Serta Simmons, Suddenlink, Berlin Packaging, Pro Mach, Virtu Financial, Portillo’s break

By Sara Rosenberg

New York, Oct. 21 – Serta Simmons Holdings LLC’s credit facility emerged in the secondary market on Friday, with both its first- and second-lien term loans quoted above their issue prices, and Suddenlink Communications, Berlin Packaging LLC, Pro Mach Inc., Virtu Financial (VFH Parent LLC) and Portillo’s freed up too.

Over in the primary market, Deluxe Entertainment Services Group Inc. widened the spread and original issue discount on its incremental first-lien term loan, and Dealer Tire LLC upsized its term loan B, firmed pricing at the low end of talk and extended the call protection.

Also, MGM Growth Properties Operating Partnership LP set pricing on its term loan B at the high end of talk and added a step-down, Global Payments Inc. downsized its term loan B as a delayed-draw term loan A-2 was added to its transaction, and firmed the term B spread at the low side of guidance, and Rackspace Hosting Inc. moved up the commitment deadline on its term loan B.

In addition, Advanced Disposal Services Inc. released price talk with launch, Sirius Computer Solutions came to market with a first-lien term loan and Acrisure LLC, Pharmaceutical Product Development LLC (Jaguar Holding Co.
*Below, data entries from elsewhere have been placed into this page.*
(** * Visitor-info hook: a shallow embedding of [useVisitorInfo]

    The development follows the TypeScript sources

    - [hooks/useVisitorInfo.ts]: [DEFAULT_OPTIONS], [fetchGeoLocation],
      [generateVisitorCount], [useVisitorInfo];
    - [utils/helpers.ts]: [formatTime], [randomInRange];
    - [types/index.ts]: [VisitorLocation], [VisitorInfo].

    How the code is read:

    - Numbers.  JavaScript numbers are binary64 values.  The ones
      [randomInRange] computes with are written as integers scaled by
      2^1074, and the rounding of its one inexact operation, the product
      with [Math.random()], is written out.  Counts, delays and clock
      readings are integers.
    - Exceptions are an explicit [Throw] result.  The state the five
      [useState] calls hold is a record threaded through a small
      state-and-exception monad, in which a setter called before a [throw]
      stays called.
    - The answer of the endpoint.  The hook is followed on answers that
      keep to the types [VisitorLocation] declares (strings, or nothing);
      [fetchGeoLocation] itself is also written out for any JSON value
      ([Wire]), since [response.json()] is typed [any].
    - The host.  What [Intl.DateTimeFormat] prints, which time zones it
      knows and which one is local are fields of a [Platform]; the
      constructor throws a [RangeError] for a zone it does not know.  The
      value of [Math.random()], the clock readings and the outcome of the
      [fetch] are inputs.
    - React.  One mounted hook is a transition function over the events the
      browser delivers to it: the lookup settling, a tick of the interval,
      the unmount.  An event is handled together with the render it causes
      and the effects of that render; an effect runs again when one of its
      dependencies changed, after its cleanup; an exception that leaves an
      effect unmounts the tree.  The options are the same on every
      render. *)

From Stdlib Require Import ZArith List String Ascii Bool Lia DecimalString.
Import ListNotations.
II) and Azelis Finance SA revealed that they are getting ready to launch new deals to investors.

Serta frees up

Serta Simmons’ credit facility broke for trading on Friday, with the $1.95 billion seven-year first-lien term B quoted at par bid, par ¼ offered and the $450 million eight-year second-lien term loan quoted at par bid, 101 offered, according to traders.

Pricing on the first-lien term loan is Libor plus 350 basis points with a 1% Libor floor, and it was sold at an original issue discount of 99.5. The debt has 101 soft call protection for six months.

The second-lien term loan is priced at Libor plus 800 bps with a 1% Libor floor and was issued at a discount of 98.5. This tranche has call protection of 102 in year one and 101 in year two.

On Thursday, the first-lien term loan was upsized from $1.9 billion while the spread firmed at the low end of the Libor plus 350 bps to 375 bps talk, and the second-lien term loan was downsized from $500 million with pricing finalizing at the low end of the Libor plus 800 bps to 825 bps guidance.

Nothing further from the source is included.